A novel implantable device for a minimally invasive surgical treatment of obstructive sleep apnea: design and preclinical safety assessment
Authors Gillis E, Rampersaud C, Pease E, Buscemi P
Received 28 October 2015
Accepted for publication 31 March 2016
Published 20 July 2016 Volume 2016:8 Pages 249—258
Checked for plagiarism Yes
Review by Single-blind
Peer reviewers approved by Prof. Dr. Roumen Kirov
Peer reviewer comments 4
Editor who approved publication: Professor Steven Shea
Edward Gillis, Charles Rampersaud, Emmanuelle Pease, Paul Buscemi
ReVENT Medical, Inc., Newark, CA, USA
Background: In obstructive sleep apnea (OSA), occlusion of the upper airway by soft tissue causes intermittent hypoxemia and can have serious sequelae. A novel implantable medical device for OSA is composed of a linear silicone elastic element held in an extended state by a bioabsorbable external sheath. The implant is delivered to the tongue base or soft palate via a minimally invasive approach. Normal tissue healing anchors the device at the attachment points before the bioabsorbable material dissolves and the elastic element contracts to stabilize the surrounding tissue.
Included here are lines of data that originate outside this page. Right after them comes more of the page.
(** What is saved is what the form shows when it is opened again: the
    mode, and each filled field of that mode as its number is printed, the
    others empty (unless a tiered expression manages the model). *)
Theorem save_then_read maps mu :
  hasPricingConfig (pricingMode mu) (m_fields mu) = true → tiered maps mu = false →
  obj_get (finalModelName mu) (mutateModelPricingMaps maps mu BillingMode)
    ≠ Some (JStr (js "tiered_expr")) →
  ∃ c, readPricingMaps (λ k, JObj (mutateModelPricingMaps maps mu k)) (finalModelName mu) = Some c ∧
    mode c = pricingMode mu ∧ managedExternally c = false ∧
    fields c =
      let f := m_fields mu in
      match pricingMode mu with
      | PerRequest => mkFields (normalized (price f)) [] [] [] [] [] []
      | PerToken =>
          mkFields [] (normalized (ratio f)) (normalized (cacheRatio f))
            (normalized (completionRatio f)) (normalized (imageRatio f))
            (normalized (audioRatio f)) (normalized (audioCompletionRatio f))
      end.
Proof.
  intros Hc Ht Hb.
  assert (∀ k, editable k = true → obj_get (finalModelName mu) (mutateModelPricingMaps maps mu k) =
    (let text := field_of (pricingMode mu) (m_fields mu) k in
     if nonempty text then Some (JNum (parseFloat text)) else None)) as Hs
    by (intros; by apply saved_final).
  unfold readPricingMaps. cbn [map_get json_prop mbind option_bind].
  rewrite (bool_decide_eq_false_2 _ Hb).
  rewrite (Hs ModelPrice), (Hs ModelRatio), (Hs CacheRatio), (Hs CompletionRatio), (Hs ImageRatio),
    (Hs AudioRatio), (Hs AudioCompletionRatio) by reflexivity.
  destruct (pricingMode mu); cbn [field_of] in *; cbv zeta; cbn [nonempty present].
  - eexists. split; [done|]. split; [done|]. split; [done|]. cbn [fields].
    f_equal; by match goal with |- context [nonempty ?s] => destruct s end.
  - cbn [hasPricingConfig] in Hc. rewrite Hc. eexists. split; [done|].
    split; [done|]. split; [done|]. cbn [fields]. f_equal.
    by destruct (price (m_fields mu)).
Qed.

Theorem save_then_read_witness :
  let mu := mkMutation false [] (js "m") [] PerRequest (mkFields (js "0.50") [] [] [] [] [] []) in
  ∃ c, readPricingMaps (λ k, JObj (mutateModelPricingMaps (λ _, JObj []) mu k)) (js "m") = Some c ∧
    mode c = PerRequest ∧ price (fields c) = js "0.5".
Proof.
  intros mu.
  destruct (save_then_read (λ _, JObj []) mu eq_refl eq_refl) as (c & Hc & Hm & _ & Hf).
  { vm_compute. discriminate. }
  exists c. split; [exact Hc|]. split; [exact Hm|]. rewrite Hf. vm_compute. reflexivity.
Defined.

(** Two maps that compare equal hold equal values under the same names. *)
Lemma equals_sound left right :
  NoDup (obj_keys left) → NoDup (obj_keys right) → modelPricingMapEquals left right = true →
  ∀ k, match obj_get k left, obj_get k right with
       | Some x, Some y => strict_eq x y = true
       | None, None => True
       | _, _ => False
       end.
Proof.
  unfold modelPricingMapEquals. intros Hl Hr H.
  destruct (Nat.eqb_spec (length (obj_keys left)) (length (obj_keys right))) as [E|]; [|done].
  cbn [negb] in H. rewrite forallb_forall in H.
  assert (∀ k, k ∈ obj_keys left → k ∈ obj_keys right ∧
    ∃ x y, obj_get k left = Some x ∧ obj_get k right = Some y ∧ strict_eq x y = true) as Hk.
  { intros k Hin%list_elem_of_In%H. apply andb_true_iff in Hin as [Hh Hm].
    apply obj_has_true in Hh. split; [done|].
    destruct (obj_get k left) as [x|]; [|done]. destruct (obj_get k right) as [y|]; [|done].
    by exists x, y. }
  assert (obj_keys left ≡ₚ obj_keys right) as Hp.
  { apply submseteq_length_Permutation; [|lia]. apply NoDup_submseteq; [done|].
    intros k Hin. by apply Hk. }
  intros k. destruct (decide (k ∈ obj_keys left)) as [Hin|Hin].
  - destruct (Hk k Hin) as [_ (x & y & -> & -> & Hs)]. done.
  - assert (k ∉ obj_keys right) as Hin' by (by rewrite <- Hp).
    apply obj_get_None in Hin, Hin'. by rewrite Hin, Hin'.
Qed.

End ModelPricing.
Lemma cut_segments_spec txt cursor merged :
  Forall (ok_range (length txt)) merged → apart cursor merged → (cursor <= length txt)%nat →
  concat (map text (cut_segments txt cursor merged)) = drop cursor txt ∧
  ∀ i, hit_at i (cut_segments txt cursor merged) = existsb (covers (cursor + i)) merged.
Proof.
  revert cursor. induction merged as [|[s e] merged IH]; intros cursor Hok Ha Hc.
  { simpl. destruct (Nat.ltb_spec cursor (length txt)); simpl.
    - rewrite app_nil_r. split; [done|]. intros i. by destruct (_ <? _)%nat.
    - rewrite drop_ge by lia. done. }
  apply Forall_cons in Hok as [[Hse He] Hok]. simpl in Ha, Hse, He. destruct Ha as (Hcs & _ & Ha).
  destruct (IH e Hok Ha He) as [IH1 IH2]. cbn [cut_segments]. rewrite map_app, concat_app.
  assert (drop cursor txt = slice cursor s txt ++ slice s e txt ++ drop e txt) as Hd.
  { unfold slice. rewrite <- (take_drop (s - cursor) (drop cursor txt)) at 1. f_equal.
    rewrite drop_drop. replace (cursor + (s - cursor))%nat with s by lia.
    rewrite <- (take_drop (e - s) (drop s txt)) at 1. f_equal. rewrite drop_drop. f_equal. lia. }
  assert (length (slice s e txt) = e - s)%nat as Hl1
    by (unfold slice; rewrite length_take, length_drop; lia).
  assert (length (slice cursor s txt) = s - cursor)%nat as Hl2
    by (unfold slice; rewrite length_take, length_drop; lia).
  assert (∀ i, hit_at i (mkSeg (slice s e txt) true :: cut_segments txt e merged) =
    existsb (covers (s + i)) ((s, e) :: merged)) as Hh.
  { intros i. cbn [hit_at text hit existsb]. rewrite Hl1, IH2. unfold covers at 2. cbn [fst snd].
    destruct (Nat.ltb_spec i (e - s)), (Nat.leb_spec s (s + i)), (Nat.ltb_spec (s + i) e);
      simpl; try done; try lia. do 2 f_equal. lia. }
  split.
  - rewrite Hd. cbn [map concat text]. rewrite IH1. f_equal.
    destruct (Nat.ltb_spec cursor s); simpl; [apply app_nil_r|].
    unfold slice. by replace (s - cursor)%nat with 0%nat by lia.
  - intros i. destruct (Nat.ltb_spec cursor s) as [Hlt|Hge]; cbn [app].
    + rewrite hit_at_cons. cbn [text hit]. rewrite Hl2. destruct (Nat.ltb_spec i (s - cursor)).
      * symmetry. apply not_true_iff_false. rewrite existsb_exists.
        intros (r & Hin & Hcov). unfold covers in Hcov. bool_hyps.
        rewrite Nat.leb_le in *. simpl in Hin. destruct Hin as [<-|Hin]; [simpl in *; lia|].
        assert (∀ from l, apart from l → ∀ r, In r l → (from <= r.1)%nat) as Hap.
        { intros from l. revert from. induction l as [|r' l IHl]; intros from Hl r0; [done|].
          simpl in Hl. destruct Hl as (? & ? & Hl). intros [<-|Hin']; [done|].
          specialize (IHl _ Hl _ Hin'). lia. }
        specialize (Hap _ _ Ha _ Hin). lia.
      * rewrite Hh. f_equal. f_equal. lia.
    + rewrite Hh. f_equal. f_equal. lia.
Qed.

Lemma occurrences_ok fuel lower token from r :
  token ≠ [] → r ∈ occurrences fuel lower token from → ok_range (length lower) r ∧
  slice r.1 r.2 lower = token.
Proof.
  intros Hne. revert from. induction fuel as [|f IH]; intros from; simpl;
    [by intros ?%not_elem_of_nil|].
  unfold index_of_from. destruct (index_of token (drop from lower)) as [i|] eqn:E; simpl;
    [|by intros ?%not_elem_of_nil].
  intros [->|Hr]%elem_of_cons; [|by eapply IH].
  apply index_of_Some in E as ([u Hu] & Hl & _). rewrite length_drop in Hl.
  assert (0 < length token)%nat by (destruct token; [done|simpl; lia]).
  unfold ok_range. cbn [fst snd]. split; [lia|]. unfold slice.
  replace (from + i + length token - (from + i))%nat with (length token) by lia.
  rewrite <- drop_drop, Hu. apply take_app_length.
Qed.

(** Enough turns: every occurrence past [from] that the loop reaches is found,
    so that the last call of [indexOf] is the one that fails. *)
Lemma occurrences_end fuel lower token from :
  token ≠ [] → (length lower - from < fuel)%nat →
  occurrences fuel lower token from = occurrences (S fuel) lower token from.
Proof.
  intros Hne. revert from. induction fuel as [|f IH]; intros from Hf; [lia|].
  cbn [occurrences]. unfold index_of_from.
  destruct (index_of token (drop from lower)) as [i|] eqn:E; simpl; [|done].
  apply index_of_Some in E as (_ & Hl & _). rewrite length_drop in Hl.
  assert (0 < length token)%nat by (destruct token; [done|simpl; lia]).
  f_equal. rewrite IH by lia. cbn [occurrences]. unfold index_of_from. done.
Qed.

#[local] Instance compare_start_order : CmpOrder compare_start.
Proof. split; unfold compare_start; intros; lia. Qed.

(** The highlighted pieces put together are the text, whatever the lower
    case of the platform does, and a character is in a hit exactly when it
    lies in an occurrence of a search word found from left to right without
    overlap; each such occurrence really is the word. *)
Theorem highlight_spec txt tokens :
  Forall (λ t, t ≠ []) tokens →
  concat (map text (highlightSegments txt tokens)) = txt ∧
  (∀ i, hit_at i (highlightSegments txt tokens) =
        existsb (covers i) (token_ranges txt tokens)) ∧
  (∀ r, r ∈ token_ranges txt tokens →
     ok_range (length txt) r ∧ slice r.1 r.2 (toLowerCase txt) ∈ tokens).
Proof.
  intros Ht. assert (∀ r, r ∈ token_ranges txt tokens →
     ok_range (length txt) r ∧ slice r.1 r.2 (toLowerCase txt) ∈ tokens) as Hr.
  { unfold token_ranges. intros r. destruct (Nat.eqb_spec (length (toLowerCase txt)) (length txt))
      as [El|]; [|by intros ?%not_elem_of_nil].
    rewrite elem_of_concat. intros (l & (tok & -> & Htok)%list_elem_of_fmap & Hin).
    rewrite Forall_forall in Ht. destruct (occurrences_ok _ _ _ _ _ (Ht _ Htok) Hin) as [Hok Hs].
    rewrite El in Hok. split; [done|]. by rewrite Hs. }
  split; [|split; [|done]]; unfold highlightSegments;
    set (ranges := js_sort compare_start (token_ranges txt tokens)).
  all: assert (Forall (ok_range (length txt)) ranges) as Hok
    by (apply Forall_forall; intros r Hin; apply Hr; by apply elem_of_js_sort in Hin).
  all: assert (StronglySorted (λ a b, a.1 <= b.1)%nat ranges) as Hs
    by (eapply StronglySorted_impl; [|apply js_sort_sorted, _];
        intros a b H; unfold cmp_le, compare_start in H; lia).
  all: assert (∀ i, existsb (covers i) ranges = existsb (covers i) (token_ranges txt tokens)) as He
    by (intros i; apply existsb_perm, js_sort_perm).
  - destruct ranges as [|first rest]; [apply app_nil_r|].
    apply Forall_cons in Hok as [Hf Hrest].
    destruct (merge_ranges_spec _ first rest Hf Hrest Hs) as (H1 & H2 & _).
    destruct (cut_segments_spec txt 0 (merge_ranges first rest)) as [Hc _]; [done| |lia|exact Hc].
    eapply apart_weaken; [|exact H2]. lia.
  - intros i. rewrite <- He. destruct ranges as [|first rest].
    { simpl. by destruct (i <? length txt)%nat. }
    apply Forall_cons in Hok as [Hf Hrest].
    destruct (merge_ranges_spec _ first rest Hf Hrest Hs) as (H1 & H2 & H3).
    rewrite <- H3.
    destruct (cut_segments_spec txt 0 (merge_ranges first rest)) as [_ Hc]; [done| |lia|apply Hc].
    eapply apart_weaken; [|exact H2]. lia.
Qed.

End Directory.

(** ASCII lower case, to try the definitions on. *)
Definition ascii_lower (s : jsstr) : jsstr :=
  map (λ c, if is_upper c then (c + 32)%N else c) s.

Theorem highlight_spec_witness :
  Forall (λ t, t ≠ []) [js "aa"; js "ab"] ∧
  concat (map text (highlightSegments ascii_lower (js "xAAab") [js "aa"; js "ab"])) = js "xAAab".
Proof.
  assert (Forall (λ t, t ≠ []) [js "aa"; js "ab"]) as H
    by (repeat constructor; vm_compute; discriminate).
  split; [exact H|]. exact (proj1 (highlight_spec ascii_lower (js "xAAab") _ H)).
Defined.

End Directory.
Methods: Device prototypes were evaluated in multiple investigations: 1) a finite elements analysis model simulated the movement of the tongue base during sleep with and without the implant; 2) dynamic mechanical testing simulated 10 years’ normal use; 3) cadaveric implantations were conducted; 4) an ovine study in which implants of varying design were evaluated via gross pathology and histological assessment; and 5) a canine study in which implants of varying design in the tongue base and soft palate were evaluated via gross pathology and histological assessment.
Results: 1) The implant was capable of reducing ~95% of tongue base movement during simulated sleep; 2) implants remained intact throughout the testing with no evidence of creep fatigue or change in dynamic modulus; 3) the device could be reliably deployed in the desired placement locations and was appropriate for various anatomies; and 4) all implants were well tolerated through 1 year, with minimal inflammatory responses.
Conclusion: This new minimally invasive device for OSA has been demonstrated, through various bench and animal testing, to be safe, well tolerated, suitable for long-term use, and to function as intended. No adverse health consequences were observed in the animals, and histological evaluation indicated good healing. This study establishes proof of concept and supports human trials.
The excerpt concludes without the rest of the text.